(** The settlement orders are in a total order. *)
Lemma not_after_settle x y : not_after settle_ltb x y ↔
  settlement_asset_id x.2 < settlement_asset_id y.2 ∨ settlement_asset_id x.2 = settlement_asset_id y.2 ∧
    (x.2.(fs_settlement_date) < y.2.(fs_settlement_date) ∨ x.2.(fs_settlement_date) = y.2.(fs_settlement_date) ∧ x.1 ≤ y.1).
Proof. unfold not_after, settle_ltb, pair_ltb. cbn. split; intros H; propify; lia. Qed.
#[export] Instance settle_trans : Transitive (not_after settle_ltb).
Proof. intros x y z. rewrite !not_after_settle. lia. Qed.
#[export] Instance settle_total : Total (not_after settle_ltb).
Proof. intros x y. rewrite !not_after_settle. lia. Qed.
Lemma first_of_range p (i : index force_settlement_object) x :
  head (range settle_ltb p i) = Some x →
  i.(objs) !! x.1 = Some x.2 ∧ p x = true ∧ ∀ k s, i.(objs) !! k = Some s → p (k, s) = true → settlement_asset_id x.2 ≤ settlement_asset_id s.
Proof.
  intros H. destruct (range_head _ _ _ _ H) as (Hx & Hp & Hmin). split; [done|]. split; [done|]. intros k s Hk Hks.
  destruct (Hmin _ _ Hk Hks) as [<-|Hle]; [done|]. apply not_after_settle in Hle. cbn in *. lia.
Qed.
Lemma first_settlement_None d a : first_settlement d a = None → ∀ k s, d.(d_settlements).(objs) !! k = Some s → settlement_asset_id s < a.
Proof.
  unfold first_settlement. intros H k s Hk. apply (range_empty _ _ _ _ _ H) in Hk. by apply Z.leb_gt in Hk.
Qed.

(** How many iterations are left at most: two for an order, but one when the
    current asset is blocked. *)
Definition blocked (s : settling) : bool :=
  s.(sg_current_asset_finished) ||
  ((s.(sg_max_settlement_volume).(asset_id) =? s.(sg_current_asset)) &&
   match first_settlement s.(sg_db) s.(sg_current_asset), (o ← get_asset s.(sg_db) s.(sg_current_asset); bitasset_data s.(sg_db) o) with
   | Some (_, o), Ok b => (settlement_asset_id o =? s.(sg_current_asset)) && (s.(sg_max_settlement_volume).(amount) <=? b.(bd_force_settled_volume))
   | _, _ => false
   end).
Definition iterations (s : settling) : Z := 2 * Z.of_nat (size (ahead s.(sg_db) s.(sg_current_asset))) + (if blocked s then 0 else 1).

Lemma settling_moves d0 s a f : settling_ok d0 s → s.(sg_current_asset) ≤ a → settling_ok d0 (s <| sg_current_asset := a |> <| sg_current_asset_finished := f |>).
Proof. intros [M V C S L D K O I X Y F P] Ha. split; cbn; try done. intros i b Hb Hl. apply (I i b Hb).
  destruct Hl as [?|[E ?]]; [left; lia|]. destruct (decide (s.(sg_current_asset) = a)) as [->|]; [by right|left; lia]. Qed.

Lemma settling_cancels d0 s k d1 : settling_ok d0 s → cancel_settle_order s.(sg_db) k = Ok d1 → settling_ok d0 (s <| sg_db := d1 |>) ∧ settles_frame s.(sg_db) d1 ∧ d1.(d_settlements).(objs) !! k = None.
Proof.
  intros [M V C S L D K O I X Y F P] H. destruct (cancel_settle_settles _ _ _ M H) as (M1 & [C1 F1] & G). split; [|done].
  pose proof F1 as [[U1 U2] G2 G3 G4 G5]. split; cbn; try done.
  - destruct V as [V1 V2 V3]. split.
    + intros j x Hx. destruct (G5 _ _ Hx) as (x0 & Hx0 & ?). specialize (V1 _ _ Hx0). cbn in V1 |- *. lia.
    + by rewrite G3.
    + rewrite U1, G3. exact V3.
  - by etransitivity.
  - etransitivity; [exact S|by split].
  - congruence.
  - by etransitivity.
  - unfold volume_kept. by rewrite G3.
  - by etransitivity.
  - rewrite G3. exact I.
Qed.
Lemma median_feed_spec l : (0 < length l)%nat → Forall feed_prices_ok l → feed_median l (median_feed l).
Proof using All.
  intros Hl Hok. unfold median_feed.
  assert (Hpr : ∀ (field : price_feed → price) (l' : list price_feed), l' ≡ₚ l → (∀ f, feed_prices_ok f → price_or_null (field f)) →
    strict_weak (λ a b, price_ltb (field a) (field b)) (.∈ l')).
  { intros field l' Hp Hf. eapply strict_weak_field; [exact price_strict_weak|]. intros f Hin. apply Hf. rewrite Hp in Hin. by eapply Forall_forall in Hin. }
  pose proof (calculate_median_spec pf_settlement_price price_ltb null_price l (Hpr _ l (reflexivity _) (λ f, @proj1 _ _)) Hl) as [P1 M1].
  destruct (calculate_median_value pf_settlement_price _ _ _ _) as [l1 sp] eqn:E1. cbn [fst snd] in *.
  pose proof (Permutation_length P1) as L1. rewrite <-L1 in *.
  pose proof (calculate_median_spec pf_maintenance_collateral_ratio Z.ltb 0 l1 (strict_weak_field _ _ _ _ (Z_strict_weak (λ _, True)) (λ _ _, I)) Hl) as [P2 M2].
  destruct (calculate_median_value pf_maintenance_collateral_ratio _ _ _ _) as [l2 mcr]. cbn [fst snd] in *.
  pose proof (Permutation_length P2) as L2. rewrite <-L2 in *.
  pose proof (calculate_median_spec pf_maximum_short_squeeze_ratio Z.ltb 0 l2 (strict_weak_field _ _ _ _ (Z_strict_weak (λ _, True)) (λ _ _, I)) Hl) as [P3 M3].
  destruct (calculate_median_value pf_maximum_short_squeeze_ratio _ _ _ _) as [l3 mssr]. cbn [fst snd] in *.
  pose proof (Permutation_length P3) as L3. rewrite <-L3 in *.
  assert (l3 ≡ₚ l) as P3' by (etrans; [exact P3|]; by etrans).
  pose proof (calculate_median_spec pf_core_exchange_rate price_ltb null_price l3 (Hpr _ l3 P3' (λ f, @proj2 _ _)) Hl) as [_ M4].
  destruct (calculate_median_value pf_core_exchange_rate _ _ _ _) as [l4 cer]. cbn [fst snd] in *.
  split; [exact M1|]. split; [|split]; cbn.
  - eapply is_median_perm; [|exact M2]. by rewrite P1.
  - eapply is_median_perm; [|exact M3]. by rewrite P2, P1.
  - eapply is_median_perm; [|exact M4]. by rewrite P3'.
Qed.
(* ===== verification/AssetOps.v ===== *)
(** * The operations on assets

    [protocol/asset_ops.cpp] and [asset_evaluator.cpp]: issuing and reserving,
    the pool of fees and the fees collected, the options of an asset and of a
    bitasset, the producers of its feed and what they publish, and the settlement of
    the asset, by its issuer or by who holds it.  The description of an asset and the
    extensions of the options have no effect and are left out. *)
From stdpp Require Import sorting.
From S2P Require Import Prelude Safe Asset Authority Objects Pricing Database Ledger Vesting Balance Evaluator Sample Referral Cursor Market Fills Margin Settle Book Rounds Settlement Clearing Feeds MarketOps.

(** ** Options *)
Definition disable_force_settle : Z := 16.
Definition global_settle : Z := 32.
Definition witness_fed_asset : Z := 128.
Definition committee_fed_asset : Z := 256.
Definition ASSET_ISSUER_PERMISSION_MASK : Z := 511.
(** [flags & mask] as a condition. *)
Definition flag_set (flags mask : Z) : bool := negb (Z.land flags mask =? 0).

Definition can_force_settle (a : asset_object) : bool := negb (flag_set a.(ao_flags) disable_force_settle).
Definition can_global_settle (a : asset_object) : bool := flag_set a.(ao_issuer_permissions) global_settle.
(* ===== verification/Schedule.v ===== *)
(** * The schedule of the witnesses

    [db_witness_schedule.cpp], the header of a block ([protocol/block.cpp]), its
    validation ([db_block.cpp]) and the dynamic properties it updates
    ([db_update.cpp]).  Time is divided into slots of [block_interval] seconds;
    every round the active witnesses are shuffled and each slot belongs to the
    next of them. *)
From S2P Require Import Prelude Safe Popcount Asset Objects Database Ledger Sample Referral.

(** ** Blocks

    An identifier is the list of its 40 hexadecimal digits.  Its first eight are
    the number of the block; the rest is a part of the SHA-224 hash of the
    header, [blk_digest]. *)
Record signed_block_header : Type := BlockHeader {
  blk_previous : list Z;
  blk_timestamp : Z;
  blk_witness : Z;
  blk_digest : list Z }.

Definition num_from_id (id : list Z) : Z := foldl (λ a h, a * 16 + h) 0 (take 8 id).
Definition block_num (b : signed_block_header) : Z := u32 (num_from_id b.(blk_previous) + 1).
(** The eight hexadecimal digits of a 32-bit number. *)
Definition hex8 (n : Z) : list Z := (λ i, (n `div` 16 ^ Z.of_nat i) `mod` 16) <$> [7; 6; 5; 4; 3; 2; 1; 0]%nat.
Definition block_id (b : signed_block_header) : list Z := hex8 (block_num b) ++ b.(blk_digest).

(** ** Slots *)
Definition block_interval (d : database) : Z := (parameters d).(cp_block_interval).

(** The declaration ([database.hpp]) says that slot 0 gives no witness; the code gives
    the one of the current slot.  The remainder of a division by the length of an
    empty schedule is undefined. *)
Definition get_scheduled_witness (d : database) (slot_num : Z) : result Z :=
  let current_aslot := u64 (d.(d_dgpo).(dgp_current_aslot) + slot_num) in
  from_option_exn undefined_behaviour
    (d.(d_witness_schedule) !! Z.to_nat (current_aslot `mod` Z.of_nat (length d.(d_witness_schedule)))).
Lemma fork_node_ok : fork_ok block_header fork_node.(n_fork).
Proof.
  split; [apply (bool_decide_unpack _); vm_compute; reflexivity|].
  assert (from_option (λ h, bool_decide (item_ok block_header h)) true fork_node.(n_fork).(fdb_head) = true) as H by (vm_compute; reflexivity).
  intros h E. rewrite E in H. by apply bool_decide_eq_true in H.
Qed.
Lemma fork_node_window : in_window block_header fork_node.(n_fork).
Proof.
  split; [vm_compute; congruence|]. destruct (fdb_head _) as [h|] eqn:E; [|by vm_compute in E].
  change (map_Forall (λ _ it, fi_num block_header h - fdb_max_size (n_fork fork_node) ≤ fi_num block_header it ≤ fi_num block_header h)
            (fdb_index (n_fork fork_node))).
  vm_compute in E. injection E as <-. apply (bool_decide_unpack _). vm_compute. reflexivity.
Qed.

Lemma fork_push_block_longest_witness :
  let r := ok_or (fork_node.(n_fork), ForkItem 0 None header1) (fork_push_block block_header fork_node.(n_fork) header3) in
  fi_num block_header r.2 = 3 ∧ is_known_block r.1 (block_id header2') = true.
Proof.
  intros r. destruct (fork_push_block_longest block_header fork_node.(n_fork) header3 r.1 r.2) as (_ & _ & _ & Hn & _ & Hk).
  - exact fork_node_ok.
  - exact fork_node_window.
  - vm_compute. reflexivity.
  - split; [rewrite Hn; vm_compute; reflexivity|]. unfold is_known_block. apply bool_decide_eq_true.
    destruct (fork_node.(n_fork).(fdb_index) !! block_id header2') as [it|] eqn:E; [|exfalso; by vm_compute in E].
    exists it. apply Hk; [exact E|]. rewrite Hn. vm_compute in E. injection E as <-. vm_compute. congruence.
Defined.

Lemma fetch_branch_from_correct_witness :
  let f := (ok_or (fork_node.(n_fork), ForkItem 0 None header1) (fork_push_block block_header fork_node.(n_fork) header3)).1 in
  ∃ l1 l2, fetch_branch_from block_header f (block_id header3) (block_id header2) = Ok (l1, l2) ∧
    sample_items l1 = [header3; header2'] ∧ sample_items l2 = [header2] ∧
    branches_from block_header (block_id header3) (block_id header2) l1 l2.
Proof.
  intros f. assert (fork_ok block_header f) as Hf.
  { destruct (fork_push_block_window block_header fork_node.(n_fork) header3 f
      (ok_or (fork_node.(n_fork), ForkItem 0 None header1) (fork_push_block block_header fork_node.(n_fork) header3)).2) as [H _];
      [exact fork_node_ok|exact fork_node_window|vm_compute; reflexivity|exact H]. }
  pose proof (fetch_branch_from_correct block_header f (block_id header3) (block_id header2) Hf) as H.
  destruct (fetch_branch_from block_header f (block_id header3) (block_id header2)) as [[l1 l2]|e] eqn:E; [|exfalso; vm_compute in E; discriminate E].
  exists l1, l2. split; [reflexivity|]. vm_compute in E. injection E as <- <-. split; [reflexivity|]. split; [reflexivity|]. exact H.
Defined.
(* ===== verification/Upkeep.v ===== *)
(** * What every block does

    [db_update.cpp]: the pay of the signing witness, the last irreversible
    block, the end of statuses, bets, lotteries and matrices, the cancellation
    of P2P orders, pledges and transfers that have expired.  The loops over
    secondary indices are those of Cursor.v. *)
From stdpp Require Import sorting.
From S2P Require Import Prelude Safe Asset Objects Database Ledger Vesting Balance Evaluator Sample Referral.
From S2P Require Import Cursor GameZone Exchange Financial Schedule.

(** ** Witnesses and irreversibility *)

Definition update_signing_witness (d : database) (signing_witness : Z) (new_block : signed_block_header) : result database :=
  let new_block_aslot := u64 (d.(d_dgpo).(dgp_current_aslot) + get_slot_at_time d new_block.(blk_timestamp)) in
  let witness_pay := Z.min (parameters d).(cp_witness_pay_per_block) d.(d_dgpo).(dgp_witness_budget) in
  budget ← safe_sub d.(d_dgpo).(dgp_witness_budget) witness_pay;
  d1 ← deposit_witness_pay (d <| d_dgpo ::= λ g, g <| dgp_witness_budget := budget |> |>) signing_witness witness_pay;
  i ← index_modify d1.(d_witnesses) signing_witness (λ w,
        Ok (w <| wit_last_aslot := new_block_aslot |> <| wit_last_confirmed_block_num := block_num new_block |>));
  Ok (d1 <| d_witnesses := i |>).

Definition GRAPHENE_IRREVERSIBLE_THRESHOLD : Z := 70 * GRAPHENE_1_PERCENT.

Fixpoint mapM_result {A B} (f : A → result B) (l : list A) : result (list B) :=
  match l with
  | [] => Ok []
  | x :: l => y ← f x; ys ← mapM_result f l; Ok (y :: ys)
  end.

(** [nth_element] by the last confirmed block: the element a sort would put
    there. *)
Definition update_last_irreversible_block (d : database) : result database :=
  wit_objs ← mapM_result (index_get d.(d_witnesses)) d.(d_gpo).(gpo_active_witnesses);
  let confirmed := wit_last_confirmed_block_num <$> wit_objs in
  let offset := ((GRAPHENE_100_PERCENT - GRAPHENE_IRREVERSIBLE_THRESHOLD) * Z.of_nat (length wit_objs))
                  `div` GRAPHENE_100_PERCENT in
  new ← from_option_exn assert_exception (merge_sort Z.le confirmed !! Z.to_nat offset);
  Ok (if d.(d_dgpo).(dgp_last_irreversible_block_num) <? new
      then d <| d_dgpo ::= λ g, g <| dgp_last_irreversible_block_num := new |> |> else d).
(* ===== verification/Poc.v ===== *)
(** * Proof of crowd: votes, staking, the exchange of silver

    [poc_evaluator.cpp] and [protocol/poc.cpp].  A stake is locked in a vesting
    balance together with its interest; the line of eight referrers, the GCWD fund
    and the apostolos account are rewarded, and everything that is paid beyond the
    stake is added to the current supply. *)
From S2P Require Import Prelude Safe Asset Objects Database Ledger Vesting Balance Evaluator Sample Referral Transfer.

Definition staking_reward (a p : Z) : result Z := percent_of a p.
Definition staking (d : database) : staking_parameters := d.(d_gpo).(gpo_staking_parameters).

(** ** The reward of a referrer *)

(** The credit of the referrer takes its part first: what is left of the
    reward. *)
Definition reward_after_credit (d : database) (ref reward : Z) : result (database * Z) :=
  stats ← get_statistics d ref;
  if 0 <? stats.(st_total_credit) then
    credit ← safe_sub stats.(st_total_credit) stats.(st_allowed_to_repay);
    if reward <? credit then
      d1 ← modify_statistics d ref (λ aso,
             r ← safe_add aso.(st_allowed_to_repay) reward; Ok (aso <| st_allowed_to_repay := r |>));
      Ok (d1, 0)
    else
      rest ← safe_sub reward credit;
      d1 ← close_credit d ref stats;
      Ok (d1, rest)
  else Ok (d, reward).

(** The share of the reward the status of the referrer admits at this level. *)
Definition staking_ref_amount (d : database) (status stake level percent : Z) : result Z :=
  if (0 <=? status) && (status <=? 4) && (level <=? nth (Z.to_nat status) (staking d).(sp_poc_status_levels) 0) then
    amount ← staking_reward stake percent;
    let denominator := nth (Z.to_nat status) (staking d).(sp_poc_status_denominator) 0 in
    if denominator <? 100 * GRAPHENE_1_PERCENT then staking_reward amount denominator else Ok amount
  else Ok 0.

Definition pay_staking_reward (d : database) (account ref stake level percent : Z) : result (database * Z) :=
  acc_ref ← get_account d ref;
  _ ← get_statistics d ref;
  amount ← staking_ref_amount d acc_ref.(acc_referral_status_type) stake level percent;
  if 0 <? amount then
    d1 ← (if level =? 1 then gr_reward d ref amount acc_ref.(acc_gr_team) else Ok d);
    d2 ← modify_statistics d1 ref (λ aso,
           s ← safe_add aso.(st_current_month_income) amount; Ok (aso <| st_current_month_income := s |>));
    '(d3, rest) ← reward_after_credit d2 ref amount;
    d4 ← (if 0 <? rest then
            d4 ← adjust_balance d3 ref (Asset rest CORE);
            Ok (push_applied_operation d4 (poc_staking_referal_op ref account level (Asset rest CORE)))
          else Ok d3);
    Ok (d4, amount)
  else Ok (d, 0).

(** ** poc_vote *)
Record poc_vote_operation : Type := PocVoteOp {
  pv_fee : asset; pv_account : Z; pv_poc3_vote : asset; pv_poc6_vote : asset; pv_poc12_vote : asset }.

Definition is_vote (a : asset) : result unit :=
  _ ← FC_ASSERT (0 <=? a.(amount)); FC_ASSERT (a.(asset_id) =? CORE).
Definition poc_vote_validate (op : poc_vote_operation) : result unit :=
  _ ← FC_ASSERT (0 <=? op.(pv_fee).(amount));
  _ ← is_vote op.(pv_poc3_vote); _ ← is_vote op.(pv_poc6_vote); is_vote op.(pv_poc12_vote).

Definition poc_vote_do_evaluate (d : database) (op : poc_vote_operation) : result unit :=
  _ ← get_account d op.(pv_account);
  account_stats ← get_statistics d op.(pv_account);
  _ ← FC_ASSERT account_stats.(st_had_staking);
  v ← safe_add account_stats.(st_poc3_vote) account_stats.(st_poc6_vote);
  votes ← safe_add v account_stats.(st_poc12_vote);
  _ ← FC_ASSERT (votes =? 0);
  FC_ASSERT (head_block_time d <=? d.(d_dgpo).(dgp_end_poc_vote_time)).

Definition poc_vote_do_apply (d : database) (op : poc_vote_operation) : result database :=
  n ← asset_neg op.(pv_poc3_vote);
  n ← asset_sub n op.(pv_poc6_vote);
  n ← asset_sub n op.(pv_poc12_vote);
  d1 ← adjust_balance d op.(pv_account) n;
  v ← safe_add op.(pv_poc3_vote).(amount) op.(pv_poc6_vote).(amount);
  votes ← safe_add v op.(pv_poc12_vote).(amount);
  d2 ← add_accumulated_fees d1 0 votes;
  modify_statistics d2 op.(pv_account) (λ s,
    Ok (s <| st_poc3_vote := op.(pv_poc3_vote).(amount) |> <| st_poc6_vote := op.(pv_poc6_vote).(amount) |>
          <| st_poc12_vote := op.(pv_poc12_vote).(amount) |>)).

#[export] Instance poc_vote_evaluator : Evaluator poc_vote_operation := {|
  fee_payer := pv_account; fee := pv_fee; validate := poc_vote_validate;
  do_evaluate := poc_vote_do_evaluate; do_apply := poc_vote_do_apply |}.

(** ** poc_stak *)
Record poc_stak_operation : Type := PocStakOp {
  ps_fee : asset; ps_account : Z; ps_stak_amount : asset; ps_staking_type : Z }.

Definition poc_stak_validate (op : poc_stak_operation) : result unit :=
  _ ← FC_ASSERT (0 <=? op.(ps_fee).(amount));
  _ ← FC_ASSERT (0 <? op.(ps_stak_amount).(amount));
  _ ← FC_ASSERT (op.(ps_stak_amount).(asset_id) =? CORE);
  FC_ASSERT ((op.(ps_staking_type) =? 3) || (op.(ps_staking_type) =? 6) || (op.(ps_staking_type) =? 12)).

_PROBLEM REQUIREMENTS_
Within the data above, the span starting at the line containing "strict_weak (λ a" and ending at the line containing "pose proof (Permutation_length P1)" is to be retyped exactly, with no other lines.

_TASK OUTPUT_
    strict_weak (λ a b, price_ltb (field a) (field b)) (.∈ l')).
  { intros field l' Hp Hf. eapply strict_weak_field; [exact price_strict_weak|]. intros f Hin. apply Hf. rewrite Hp in Hin. by eapply Forall_forall in Hin. }
  pose proof (calculate_median_spec pf_settlement_price price_ltb null_price l (Hpr _ l (reflexivity _) (λ f, @proj1 _ _)) Hl) as [P1 M1].
  destruct (calculate_median_value pf_settlement_price _ _ _ _) as [l1 sp] eqn:E1. cbn [fst snd] in *.
  pose proof (Permutation_length P1) as L1. rewrite <-L1 in *.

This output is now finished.